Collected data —
+++++

Lemma render_has_nul entries : entries <> [] -> contains_byte x00 (render entries) = true.
Proof.
  destruct entries as [|e entries]; [done|]. intros _. unfold render. rewrite bind_cons.
  assert (Hr : exists r rs, entry_records e = r :: rs) by (destruct e; by eexists _, _).
  destruct Hr as (r & rs & ->). cbn. unfold contains_byte. rewrite !existsb_app. cbn. by rewrite !orb_true_r.
Qed.

(** ** Theorems *)

Section Rebase.
Context (prefix : bytes).

Lemma rebase_entry e records : entry_ok e -> rename_within prefix e ->
  rebase_records prefix (entry_records e ++ records) =
    (rest ← rebase_records prefix records; Some (terminated (rebased_records prefix e) ++ rest)).
Proof.
  destruct e as [text|status path|status new old]; cbn [entry_ok rename_within entry_records app].
  - intros Ht _. cbn [rebase_records]. change (is_branch (B"##" ++ text)) with true. cbn iota.
    unfold rebased_records. cbn -[rebase_records terminated B].
    destruct (rebase_records prefix records); cbn -[B terminated]; [|done]. by rewrite terminated_one.
  - intros (Hs & Hr & Hp) _. cbn [rebase_records].
    rewrite is_branch_status, entry_length, split_status_entry by done. cbn [mbind option_bind].
    unfold rebased_records. cbn [below]. destruct (strip_prefix prefix path) as [path'|].
    + rewrite Hr. cbn [mbind list_bind entry_records app].
      destruct (rebase_records prefix records); cbn -[terminated]; [|done]. by rewrite terminated_one, <- app_assoc.
    + by destruct (rebase_records prefix records).
  - intros (Hs & Hr & Hn & Ho) [Wn Wo]. cbn [rebase_records].
    rewrite is_branch_status, entry_length, split_status_entry by done. cbn [mbind option_bind].
    unfold rebased_records. cbn [below]. unfold strip_prefix. rewrite Wn, Wo, Hr.
    destruct (rebase_records prefix records); cbn -[terminated]; [|done]. by rewrite terminated_one, <- app_assoc.
Qed.

Lemma rebase_entries entries : Forall entry_ok entries -> Forall (rename_within prefix) entries ->
  rebase_records prefix (entries ≫= entry_records) = Some (terminated (entries ≫= rebased_records prefix)).
Proof.
  intros Hok. induction Hok as [|e entries He _ IH]; intros Hw; [done|]. apply Forall_cons in Hw as [Hwe Hw].
  rewrite !bind_cons, rebase_entry by done. rewrite IH by done. cbn.
  unfold terminated. by rewrite fmap_app, concat_app.
Qed.

Lemma rebase_stdout entries :
  prefix <> [] -> entries <> [] -> Forall entry_ok entries -> Forall (rename_within prefix) entries ->
  rebase_git_status_stdout (render entries) (Some prefix) = Some (terminated (entries ≫= rebased_records prefix)).
Proof.
  intros Hp Hne Hok Hw. unfold rebase_git_status_stdout. destruct prefix as [|b p] eqn:E; [done|].
  rewrite <- E in *. rewrite render_has_nul by done. unfold rebase_git_status_nul_stdout.
  rewrite split_render by done. by apply rebase_entries.
Qed.

(** What the agent leaves of an entry is one readable record. *)
Lemma rebased_readable entries : Forall entry_ok entries ->
  Forall (fun r => no_nul r) (entries ≫= rebased_records prefix) /\
  Forall (fun r => nonempty r = true) (entries ≫= rebased_records prefix).
Proof.
  assert (Hsub : forall path path', no_nul path -> strip_prefix prefix path = Some path' -> no_nul path').
  { intros path path' Hn ->%strip_prefix_Some. by apply Forall_app in Hn as [_ ?]. }
  assert (Hone : forall status path path', status_ok status -> path_ok path -> strip_prefix prefix path = Some path' ->
    no_nul (status ++ path') /\ nonempty (status ++ path') = true).
  { intros status path path' Hs [Hn _] E. split; [apply Forall_app; split; [apply Hs | by eapply Hsub]|].
    by destruct (status_shape _ Hs) as (a & b & c & -> & _). }
  induction 1 as [|e entries He _ [IH1 IH2]]; [by split|]. rewrite bind_cons, !Forall_app.
  enough (Forall (fun r => no_nul r) (rebased_records prefix e) /\ Forall (fun r => nonempty r = true) (rebased_records prefix e)) by tauto.
  destruct e as [text|status path|status new old]; [exact (entry_records_ok (BranchEntry text) He)| |]; unfold rebased_records; cbn [below].
  - destruct He as (Hs & _ & Hp). destruct (strip_prefix prefix path) as [path'|] eqn:E; [|by split].
    cbn. rewrite !Forall_singleton. by eapply Hone.
  - destruct He as (Hs & _ & Hn & _). destruct (strip_prefix prefix new) as [new'|] eqn:E; [|by split].
    destruct (strip_prefix prefix old); [|by split]. cbn. rewrite !Forall_singleton. by eapply Hone.
Qed.

Lemma items_terminated records : records <> [] -> Forall (fun r => no_nul r) records -> Forall (fun r => nonempty r = true) records ->
  git_status_items (terminated records) = status_items true records.
Proof.
  intros Hne Hn Hr. unfold git_status_items, git_status_records.
  assert (contains_byte x00 (terminated records) = true) as ->.
  { destruct records as [|r records]; [done|]. rewrite terminated_cons. unfold contains_byte. rewrite existsb_app. cbn. by rewrite orb_true_r. }
  by rewrite split_records_terminated, filter_all.
Qed.

(** The records of an entry below the workspace, as the agent leaves them. *)
Definition kept_record (e : status_entry) : bytes :=
  match e with
  | BranchEntry text => B"##" ++ text
  | PathEntry status path | RenameEntry status path _ => status ++ path
  end.
Lemma rebased_kept entries : entries ≫= rebased_records prefix = kept_record <$> (entries ≫= below prefix).
Proof.
  induction entries as [|e entries IH]; [done|]. rewrite !bind_cons, fmap_app, IH. f_equal.
  destruct e as [text|status path|status new old]; unfold rebased_records; cbn [below]; [done|..].
  - by destruct (strip_prefix prefix path).
  - destruct (strip_prefix prefix new); [|done]. by destruct (strip_prefix prefix old).
Qed.
End Rebase.

(** The plugin on one record of an entry: its item, and for a rename the next record goes. *)
Lemma status_items_entry e records : entry_ok e ->
  status_items true (kept_record e :: records) =
    (rest ← status_items true (if is_rename_entry e then drop 1 records else records); Some (entry_items e ++ rest)).
Proof.
  destruct e as [text|status path|status new old]; cbn [kept_record status_items is_rename_entry entry_items entry_ok].
  - intros _. change (is_branch (B"##" ++ text)) with true. cbn [orb]. by destruct (status_items true records).
  - intros (Hs & Hr & _). rewrite is_branch_status, is_rename_status, Hr by done.
    destruct (status_shape _ Hs) as (a & b & c & -> & _ & _). reflexivity.
  - intros (Hs & Hr & _). rewrite is_branch_status, is_rename_status, Hr by done.
    destruct (status_shape _ Hs) as (a & b & c & -> & _ & _). by destruct records.
Qed.

(** The plugin on the agent's records, and on git's own. *)
Lemma kept_items entries : Forall entry_ok entries ->
  status_items true (kept_record <$> entries) = Some (shown entries ≫= entry_items).
Proof.
  remember (length entries) as n eqn:Hn. revert entries Hn. induction (lt_wf n) as [n _ IH]. intros entries -> Hok.
  destruct Hok as [|e entries He Hok]; [done|]. rewrite fmap_cons, status_items_entry by done.
  destruct (is_rename_entry e) eqn:Er.
  - destruct e as [| |status new old]; try discriminate Er. cbn [shown]. rewrite bind_cons.
    destruct Hok as [|e entries He' Hok]; [done|]. cbn [fmap list_fmap drop]. rewrite drop_0.
    rewrite (IH (length entries)) by (cbn; first [lia | done]). done.
  - assert (shown (e :: entries) = e :: shown entries) as -> by (by destruct e).
    rewrite (IH (length entries)) by (cbn; first [lia | done]). by rewrite bind_cons.
Qed.
Lemma whole_items entries : Forall entry_ok entries ->
  status_items true (entries ≫= entry_records) = Some (entries ≫= entry_items).
Proof.
  induction 1 as [|e entries He _ IH]; [done|]. rewrite !bind_cons.
  assert (Hr : exists old, entry_records e = kept_record e :: old /\ length old = if is_rename_entry e then 1%nat else 0%nat)
    by (destruct e; by eexists).
  destruct Hr as (old & -> & Hl). rewrite <- app_comm_cons, status_items_entry by done.
  assert ((if is_rename_entry e then drop 1 (old ++ (entries ≫= entry_records)) else old ++ (entries ≫= entry_records)) =
    entries ≫= entry_records) as ->.
  { destruct (is_rename_entry e); [|by apply nil_length_inv in Hl as ->]. by rewrite drop_app_length'. }
  by rewrite IH.
Qed.
Definition write_file_chunk (now : Z) (st : AgentState) (upload_id : bytes) (offset : Z) (content : bytes)
    (f : fs) : handled :=
  let '(st, f) := cleanup now st f in
  match uploads st !! upload_id with
  | None => (Err EUnknownUpload, st, f)
  | Some u =>
      if negb (offset =? up_written u) then (Err EUploadOffset, st, f)
      else
        let next := saturating_add (up_written u) (zlen content) in
        if next >? up_size u then (Err EUploadTooLarge, st, f)
        else
          match (syscall;; write_at (up_tmp_file u) (Z.to_nat offset) content) f with
          | (Err e, f) => (Err e, st, f)
          | (Ok _, f) =>
              (Ok (Response_WriteFileChunk upload_id next),
               {| uploads := <[upload_id := with_written next u]> (uploads st);
                  active_write_targets := active_write_targets st |}, f)
          end
  end.

Definition finish_prepared (u : PendingUpload) : M SaveOutcome :=
  let tmp := up_tmp_path u in
  let abs := up_target_abs u in
  if negb (up_written u =? up_size u) then _ ← attempt (remove_temp_file tmp); throw EUploadIncomplete
  else
    or_cleanup tmp sync_all;;
    tmp_hash ← or_cleanup tmp (hash_open_file hash_bytes (up_tmp_file u));
    if negb (bytes_eqb tmp_hash (up_content_hash u)) then _ ← attempt (remove_temp_file tmp); throw EUploadHash
    else
      or_cleanup tmp (verify_temp_file_identity (up_tmp_file u) tmp);;
      or_cleanup tmp verify_write_parent_current;;
      pause host BeforeRecheck;;
      swap_save (up_path u) (up_expected_hash u) abs tmp (up_tmp_file u)
        ('(size, mtime) ← file_meta hash_bytes abs;
         mret (SaveOutcome_Applied {| sa_path := up_path u; sa_new_hash := tmp_hash; sa_size := size; sa_mtime_ms := mtime |})).

Definition finish_write_file_cas (now : Z) (st : AgentState) (upload_id : bytes) (f : fs) : handled :=
  let '(st, f) := cleanup now st f in
  match uploads st !! upload_id with
  | None => (Err EUnknownUpload, st, f)
  | Some u =>
      let '(r, f) := finish_prepared u f in
      (o ← r; Ok (Response_FinishWriteFileCas o),
       {| uploads := delete upload_id (uploads st);
          active_write_targets := remove_keys (up_target_keys u) (active_write_targets st) |}, f)
  end.

Definition abort_write_file_cas (now : Z) (st : AgentState) (upload_id : bytes) (f : fs) : handled :=
  let '(st, f) := cleanup now st f in
  match drop_upload upload_id st f with
  | (Ok st, f) => (Ok (Response_AbortWriteFileCas upload_id), st, f)
  | (Err e, f) => (Err e, st, f)
  end.
(** At [k], the others leave [q] alone: its entry and its content. *)
Definition leaves (host : WriteHost) (q : bytes) (k : point) : Prop := forall t,
  fst (wh_others host k t) !! q = fst t !! q /\
  forall ino, fst t !! q = Some (EFile ino) -> snd (wh_others host k t) !! ino = snd t !! ino.
Definition left_alone (host : WriteHost) (q : bytes) : Prop := forall k, leaves host q k.
(** No other process touches anything. *)
Definition alone (host : WriteHost) : Prop := forall k t, wh_others host k t = t.

Lemma alone_leaves host q : alone host -> left_alone host q.
Proof. intros H k t. by rewrite H. Qed.

Section Path.
Context (host : WriteHost) (q : bytes) (e : option dir_entry) (d : option inode) (now : Z).
Abbreviation here := (holds q e d now).

Lemma keeps_pause k : leaves host q k -> keeps here (pause host k).
Proof.
  intros Hl f (H1 & H2 & H3). specialize (Hl (names f, inodes f)). unfold pause.
  destruct (wh_others host k (names f, inodes f)) as [ns nodes]. cbn in *. destruct Hl as [Hn Hi].
  split_and!; cbn; [by rewrite Hn | |done]. intros ino Hq. rewrite (Hi ino) by congruence. by apply H2.
Qed.

Lemma keeps_unlink p : p <> q -> keeps here (unlink p).
Proof.
  intros Hp. unfold unlink. kept; intros f (H1 & H2 & H3); split_and!; cbn; try done; by rewrite lookup_delete_ne.
Qed.
Lemma keeps_rename p p' : p <> q -> p' <> q -> keeps here (rename p p').
Proof.
  intros Hp Hp'. unfold rename. kept; intros f (H1 & H2 & H3); split_and!; cbn; try done;
    by rewrite lookup_insert_ne, lookup_delete_ne.
Qed.
Lemma keeps_set_data ino bs : e <> Some (EFile ino) -> keeps here (set_data ino bs).
Proof. intros He f (H1 & H2 & H3). split_and!; cbn; [done| |done]. intros i Hi. rewrite lookup_insert_ne by congruence. by apply H2. Qed.
Lemma keeps_write_at ino offset content : e <> Some (EFile ino) -> keeps here (write_at ino offset content).
Proof. intros He. pose proof (fun bs => keeps_set_data ino bs He). unfold write_at. kept. Qed.

(** A file created elsewhere is a new one. *)
Lemma spec_create_elsewhere p : p <> q ->
  spec here (create_temp_file p) (fun ino f => here f /\ e <> Some (EFile ino)) here.
Proof.
  intros Hp. unfold create_temp_file, create_new. eapply spec_bind; [apply keeps_syscall, _|]. intros [].
  apply spec_get. intros f (H1 & H2 & H3). destruct (names f !! p); [apply spec_throw; intros ? ->; by split_and!|].
  assert (Hne : e <> Some (EFile (fresh (used_inos f)))) by (rewrite <- H1; apply fresh_unnamed).
  intros f0 ->. cbn. split; [|done]. split_and!; cbn; [by rewrite lookup_insert_ne| |done].
  intros ino Hq. rewrite lookup_insert_ne by congruence. by apply H2.
Qed.
End Path.
#[export] Hint Resolve keeps_pause keeps_unlink keeps_rename keeps_write_at : kept.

+++++

Instructions to follow — Working through the records, copy each line in which the word "first" appears.

Finished exercise —
    rewrite (IH (length entries)) by (cbn; first [lia | done]). done.
    rewrite (IH (length entries)) by (cbn; first [lia | done]). by rewrite bind_cons.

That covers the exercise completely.